Although the federal government, 27 states, and the District of Columbia
bar the execution of offenders who commit crimes as juveniles, 23 states permit
capital punishment for juveniles. More than half the executions of juvenile
offenders since 1973 have occurred in Texas, Florida, and Alabama (Cothern,
2000). Texas is currently holding 28 juvenile offenders sentenced to capital punishment
(Focus on Capital Punishment, 2002).
Between 1973 and 2001, courts imposed 213 juvenile death sentences,
which is less than 3% of the 6,900 capital punishment sentences imposed in the
United States during this era. An estimated two-thirds of the juvenile death sentences
since 1973 have been imposed on 17-year-olds. One-third have been
imposed on 15- and 16-year-olds (Cothern, 2000). There have been 209 juvenile
death sentence cases involving males and 4 cases involving female offenders.
Although 81 of these sentences are currently being litigated, 132 sentences have
been finalized, with 18 (14%) resulting in execution and 114 (86%) being
reversed or commuted to life imprisonment (Streib, 2002).
The annual death sentencing rate in the United States for juvenile offenders
has been declining. In 1994, the courts imposed a peak of 17 juvenile death sentences
(5.3% of all U.S. death sentences in 1994), whereas they imposed only 6
in 2000 (2.0% of all U.S. death sentences in 2000) (Streib, 2000). In addition,
the increase in juvenile death penalty cases since 1973 has been slower than the
rise in adult death penalty cases (Streib, 2000). Despite the notorious U.S. media
coverage of violent juvenile crime in 1990s, only 1/3 of 1% of juveniles aged 10
to 17 were arrested for a violent crime in 1999 (Tuell, 2002).

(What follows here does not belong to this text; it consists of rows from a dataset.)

(* ===== verification/RouterShutdown.v ===== *)
(** * Stopping workers and the node

    The phases of a graceful shutdown, and the places where stopping a worker
    or the node leaves something behind. *)

From Stdlib Require Import ZArith Lia.
From Stdlib Require Strings.Byte Strings.String.
From stdpp Require Import base gmap fin_maps fin_map_dom list numbers option countable sorting.
From S2P Require Import Prelude RustStr Routing AccessControl FlowControl Router RouterSpec.

(** ** Addresses of another worker *)

(** The answer of a router to a request for a sender. *)
Definition answer (s : rstate) (a : Address) : list reply :=
  replies (rs_out (handle_msg open_all (SenderReq a 0) (mkRState (rs_router s) [])).2).

Lemma answer_local s a p :
  TransportType_is_local (a_tt a) = true -> alias_map (imap s) !! a = p ->
  answer s a =
  [(0, match p ≫= fun p => address_records_map (imap s) !! p with
       | None => no_such_address a
       | Some rec =>
           match ar_state rec, ar_sender rec with
           | Running, Some sender => Ok (ReplySender a sender)
           | _, _ => worker_rejected WorkerReason_Shutdown
           end
       end)].
Proof.
  intros Hl Ha. unfold answer. simpl. unfold determine_type. rewrite Hl. unfold resolve.
  run_unfold. simpl. fold (imap s). unfold get_primary_address, get_address_record. rewrite Ha.
  destruct p as [p|]; simpl; [|done].
  destruct (address_records_map (imap s) !! p) as [rec|]; [|done]. unfold AddressRecord_check.
  by destruct (ar_state rec), (ar_sender rec), (msg_count rec).
Qed.

(** [start_worker] checks only the first address of a new worker.  Start a
    worker with a second address that a running worker already has: it is
    accepted, and messages for the address go to the new worker; when the new
    worker stops, the address leads nowhere although its first owner runs. *)
Theorem started_worker_takes_address s p rec a q senders det cnt c sender :
  r_state (rs_router s) = NodeRunning ->
  address_records_map (imap s) !! p = Some rec -> alias_map (imap s) !! a = Some p ->
  ar_state rec = Running -> ar_sender rec = Some sender ->
  address_records_map (imap s) !! q = None -> a <> q ->
  TransportType_is_local (a_tt a) = true ->
  exists s1 s2,
    answer s a = [(0, Ok (ReplySender a sender))] /\
    handle_msg open_all (StartWorker [q; a] senders det cnt c) s = (Ok false, s1) /\
    rs_out s1 = rs_out s ++ [Reply c RouterReply_ok] /\
    answer s1 a = [(0, Ok (ReplySender a (msgs senders)))] /\
    handle_msg open_all (StopAck q) s1 = (Ok false, s2) /\
    answer s2 a = [(0, no_such_address a)] /\
    address_records_map (imap s2) !! p = Some rec.
Proof.
  intros Hrun Hp Ha Hst Hse Hq Haq Hl.
  set (new := AddressRecord_new [q; a] (msgs senders) (ctrl senders) (Some cnt) (mkAddressMeta false det)).
  set (s1 := mkRState (set_map (add_record q new (imap s)) (rs_router s))
               (rs_out s ++ [Reply c RouterReply_ok])).
  set (s2 := mkRState (set_map (free_address q (imap s1)) (rs_router s1)) (rs_out s1)).
  assert (Hrec1 : address_records_map (imap s1) = <[q := new]> (address_records_map (imap s))).
  { change (imap s1) with (add_record q new (imap s)). unfold add_record. by rewrite add_aliases. }
  assert (Hal1 : forall x, alias_map (imap s1) !! x =
            if decide (x ∈ [q; a]) then Some q else alias_map (imap s) !! x).
  { intros x. change (imap s1) with (add_record q new (imap s)). unfold add_record.
    rewrite add_aliases. apply insert_aliases_lookup. }
  assert (Hrun1 : r_state (rs_router s1) = NodeRunning) by done.
  exists s1, s2. split_and!.
  - rewrite (answer_local s a (Some p) Hl Ha). cbn [mbind option_bind]. by rewrite Hp, Hst, Hse.
  - simpl. unfold start_worker_exec, start_worker, check_addr_not_exist. run_unfold.
    rewrite Hrun. fold (imap s). by rewrite Hq.
  - done.
  - rewrite (answer_local s1 a (Some q) Hl).
    + cbn [mbind option_bind]. by rewrite Hrec1, lookup_insert_eq.
    + by rewrite Hal1, decide_True by set_solver.
  - simpl. run_unfold. by rewrite Hrun1.
  - rewrite (answer_local s2 a None Hl); [done|]. change (imap s2) with (free_address q (imap s1)).
    rewrite free_address_alias, Hrec1, lookup_insert_eq. by rewrite decide_True by set_solver.
  - change (imap s2) with (free_address q (imap s1)).
    rewrite free_address_records, Hrec1, delete_insert_id; done.
Qed.

(** ** Flow controls of a stopped worker *)

Lemma mem_cleanup_address_other fc p id x :
  spawners fc !! p = None -> producers fc !! p = None -> x <> p ->
  mem fc id x -> mem (cleanup_address p fc) id x.
Proof.
  intros Hs Hp Hx Hm. unfold cleanup_address. rewrite mem_cleanup_consumer. split; [|done].
  unfold cleanup_spawner, cleanup_producer. rewrite Hs. by rewrite Hp.
Qed.

(** When a worker has stopped, the router frees its addresses but cleans
    up the flow controls of the first one only.  A second address of the
    worker that was a consumer of a flow control still is one, and a worker
    started at that address later inherits the right to get its messages. *)
Theorem freed_addresses_keep_flow_controls s p rec a id :
  map_wf (imap s) -> r_state (rs_router s) = NodeRunning ->
  address_records_map (imap s) !! p = Some rec -> a ∈ address_set rec -> a <> p ->
  spawners (flow_controls (imap s)) !! p = None -> producers (flow_controls (imap s)) !! p = None ->
  mem (flow_controls (imap s)) id a ->
  exists s', handle_msg open_all (StopAck p) s = (Ok false, s') /\
    address_records_map (imap s') !! p = None /\ alias_map (imap s') !! a = None /\
    mem (flow_controls (imap s')) id a.
Proof.
  intros Hwf Hrun Hp Ha Hap Hsp Hpr Hm.
  exists (mkRState (set_map (free_address p (imap s)) (rs_router s)) (rs_out s)).
  change (imap (mkRState (set_map (free_address p (imap s)) (rs_router s)) (rs_out s)))
    with (free_address p (imap s)).
  split; [simpl; run_unfold; by rewrite Hrun|].
  rewrite free_address_records, lookup_delete_eq, free_address_alias, Hp, decide_True by done.
  destruct (free_address_rest p (imap s)) as (_ & _ & _ & ->).
  repeat split; try done. by apply mem_cleanup_address_other.
Qed.
(* ===== verification/RouterExamples.v ===== *)
(** * Concrete runs of the router

    The theorems on stopping workers and the node, applied to a small node. *)

From Stdlib Require Import ZArith Lia.
From Stdlib Require Strings.Byte Strings.String.
From stdpp Require Import base gmap fin_maps fin_map_dom list numbers option countable sorting.
From S2P Require Import Prelude RustStr Routing AccessControl FlowControl Router RouterSpec.
From S2P Require Import RouterShutdown.

(** The router of a node after some messages. *)
Definition after (ms : list NodeMessage) : rstate :=
  (run_inner (map (fun msg => (open_all, msg)) ms) (initial 0 FlowControls_new app_addr app_senders)).2.

Lemma after_sim ms :
  dir_run_ok ms (initial_dir app_addr app_senders) ->
  sim (after ms) (dir_run ms (initial_dir app_addr app_senders)).2.
Proof.
  intros Hok. unfold after.
  destruct (run_agrees ms _ _ (initial_sim 0 FlowControls_new app_addr app_senders) Hok) as (s' & -> & Hs & _).
  exact Hs.
Qed.

Lemma started_worker_takes_address_witness : exists s1 s2,
  answer (after [start_w]) (addr "x") = [(0, Ok (ReplySender (addr "x") 3))] /\
  answer s1 (addr "x") = [(0, Ok (ReplySender (addr "x") 10))] /\
  answer s2 (addr "x") = [(0, no_such_address (addr "x"))].
Proof.
  destruct (started_worker_takes_address (after [start_w]) (addr "w")
    (AddressRecord_new [addr "w"; addr "x"] 3 4 (Some 9) (mkAddressMeta false false))
    (addr "x") (addr "v") (mkSenderPair 10 11) false 12 13 3)
    as (s1 & s2 & H1 & _ & _ & H2 & _ & H3 & _);
    [vm_compute; reflexivity..|vm_compute; discriminate|vm_compute; reflexivity|].
  exists s1, s2. by split_and!.
Defined.

(** A flow control with the second address of the worker as a consumer. *)
Definition sample_flow : FlowControls := add_consumer (addr "x") sample_id FlowControls_new.

Definition flow_node : rstate :=
  (handle_msg open_all start_w (initial 0 sample_flow app_addr app_senders)).2.

Lemma flow_node_flow : flow_controls (imap flow_node) = sample_flow.
Proof. reflexivity. Qed.

Lemma flow_node_wf : map_wf (imap flow_node).
Proof.
  apply (handle_msg_wf open_all start_w (initial 0 sample_flow app_addr app_senders)
           (handle_msg open_all start_w (initial 0 sample_flow app_addr app_senders)).1);
    [apply initial_wf|exact I|apply surjective_pairing|vm_compute; discriminate].
Qed.

Lemma freed_addresses_keep_flow_controls_witness : exists s',
  handle_msg open_all (StopAck (addr "w")) flow_node = (Ok false, s') /\
  alias_map (imap s') !! addr "x" = None /\ mem (flow_controls (imap s')) sample_id (addr "x").
Proof.
  destruct (freed_addresses_keep_flow_controls flow_node (addr "w")
    (AddressRecord_new [addr "w"; addr "x"] 3 4 (Some 9) (mkAddressMeta false false))
    (addr "x") sample_id flow_node_wf) as (s' & H1 & _ & H2 & H3);
    [vm_compute; reflexivity|vm_compute; reflexivity|simpl; set_solver|vm_compute; discriminate
    |rewrite flow_node_flow; reflexivity|rewrite flow_node_flow; reflexivity| |].
  - rewrite flow_node_flow. apply mem_add_consumer. by right.
  - exists s'. by split_and!.
Defined.

Lemma stop_now_does_not_stop_witness :
  exists s1 e, handle_msg (fun _ => false) (StopNode Immediate 7) (after [start_w]) = (Err e, s1) /\
    r_receiver (rs_router (run_inner [(fun _ => false, StopNode Immediate 7);
      (open_all, StopAck (addr "w")); (open_all, SenderReq (addr "w") 8)] (after [start_w])).2) = true.
Proof.
  destruct (stop_now_does_not_stop (fun _ => false) 7 (after [start_w])
    [(open_all, StopAck (addr "w")); (open_all, SenderReq (addr "w") 8)]) as (s1 & e & H1 & _ & _ & H2);
    [reflexivity|vm_compute; reflexivity|by repeat constructor|].
  exists s1, e. split; [exact H1|exact H2].
Defined.

(** A worker outside of clusters, and two clusters of one worker each. *)
Definition clustered_node : list NodeMessage :=
  [StartWorker [addr "u"] (mkSenderPair 3 4) false 9 5;
   StartWorker [addr "a"] (mkSenderPair 6 7) false 9 5; SetCluster (addr "a") (str "first") 5;
   StartWorker [addr "b"] (mkSenderPair 8 9) false 9 5; SetCluster (addr "b") (str "second") 5].

Lemma start_ok a l senders det cnt c d :
  forallb (fun x => match owner d x with None => true | _ => false end) (a :: l) = true ->
  dir_ok d (StartWorker (a :: l) senders det cnt c).
Proof.
  intros Hf. right. rewrite forallb_forall in Hf. intros x Hx.
  apply list_elem_of_In, Hf in Hx. by destruct (owner d x).
Qed.

Lemma clustered_node_wf : map_wf (imap (after clustered_node)).
Proof.
  apply (sim_wf _ (dir_run clustered_node (initial_dir app_addr app_senders)).2), after_sim.
  cbn [clustered_node dir_run_ok]. split_and!; try exact I; apply start_ok; vm_compute; reflexivity.
Qed.

Lemma all_running_dec m :
  bool_decide (map_Forall (fun _ rec => ar_state rec = Running) (address_records_map m)) = true ->
  bool_decide (stopping m = ∅) = true -> all_running m.
Proof. intros Hr%bool_decide_eq_true Hs%bool_decide_eq_true. split; [done|exact Hr]. Qed.

Lemma graceful_shutdown_phases_witness : exists s' out,
  run_inner ((open_all, StopNode (Graceful 1) 20) :: acks [addr "u"; addr "b"; addr "a"])
    (after clustered_node) = (Ok tt, s') /\
  r_receiver (rs_router s') = false /\ rs_out s' = out ++ [Reply 20 RouterReply_ok].
Proof.
  apply (graceful_shutdown_phases (after clustered_node) 20 1 [[addr "u"]; [addr "b"]; [addr "a"]]).
  - vm_compute. reflexivity.
  - vm_compute. reflexivity.
  - exact clustered_node_wf.
  - apply all_running_dec; vm_compute; reflexivity.
  - apply (bool_decide_eq_true_1 (_ = _)). vm_compute. reflexivity.
  - split_and!; try exact I; try (repeat constructor); try (apply (bool_decide_eq_true_1 (_ <> _)));
      try (apply (bool_decide_eq_true_1 (_ ## _))); vm_compute; reflexivity.
  - repeat constructor; set_solver.
Defined.

(** A cluster whose only worker has stopped. *)
Definition left_cluster : list NodeMessage :=
  [StartWorker [addr "a"] (mkSenderPair 6 7) false 9 5; SetCluster (addr "a") (str "first") 5;
   StopWorker (addr "a") false 5; StopAck (addr "a")].

Lemma graceful_shutdown_hangs_witness : exists s',
  handle_msg open_all (StopNode (Graceful 1) 20) (after left_cluster) = (Ok false, s') /\
  rs_out s' = rs_out (after left_cluster) /\ stopping (imap s') = ∅.
Proof.
  destruct (graceful_shutdown_hangs (after left_cluster) 20 1 []) as (s' & H1 & H2 & H3 & _).
  - vm_compute. reflexivity.
  - apply (sim_wf _ (dir_run left_cluster (initial_dir app_addr app_senders)).2), after_sim.
    split; [apply start_ok; vm_compute; reflexivity|by repeat split].
  - apply (bool_decide_eq_true_1 (_ = _)). vm_compute. reflexivity.
  - vm_compute. reflexivity.
  - apply (bool_decide_eq_true_1 (_ = _)). vm_compute. reflexivity.
  - exists s'. by split_and!.
Defined.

Few researchers have characterized the nation's juvenile capital offender population
beyond basic demographics. In Gregg v. Georgia (1976), the U.S. Supreme
Court mandated that courts must examine mitigating circumstances when issuing
the death penalty. However, most juvenile capital offenders are represented by
appointed counsel without the time or resources to sufficiently investigate such
mitigating factors as psychiatric history, abuse, or mental capacity. A study of 14
juvenile offenders on death row found that only 2 had I.Q. scores higher than 90,
all had incurred significant mental trauma during childhood and had serious psychiatric
problems, and 12 suffered extreme physical and/or sexual abuse as children
(Templeton, 2000). Only five of these death row inmates, however, received
psychological evaluations before standing trial.
State Legislation
Since 1992, 49 states have passed or amended legislation making it easier to prosecute
juveniles as adults (Cothern, 2000). Several factors induced this "get tough"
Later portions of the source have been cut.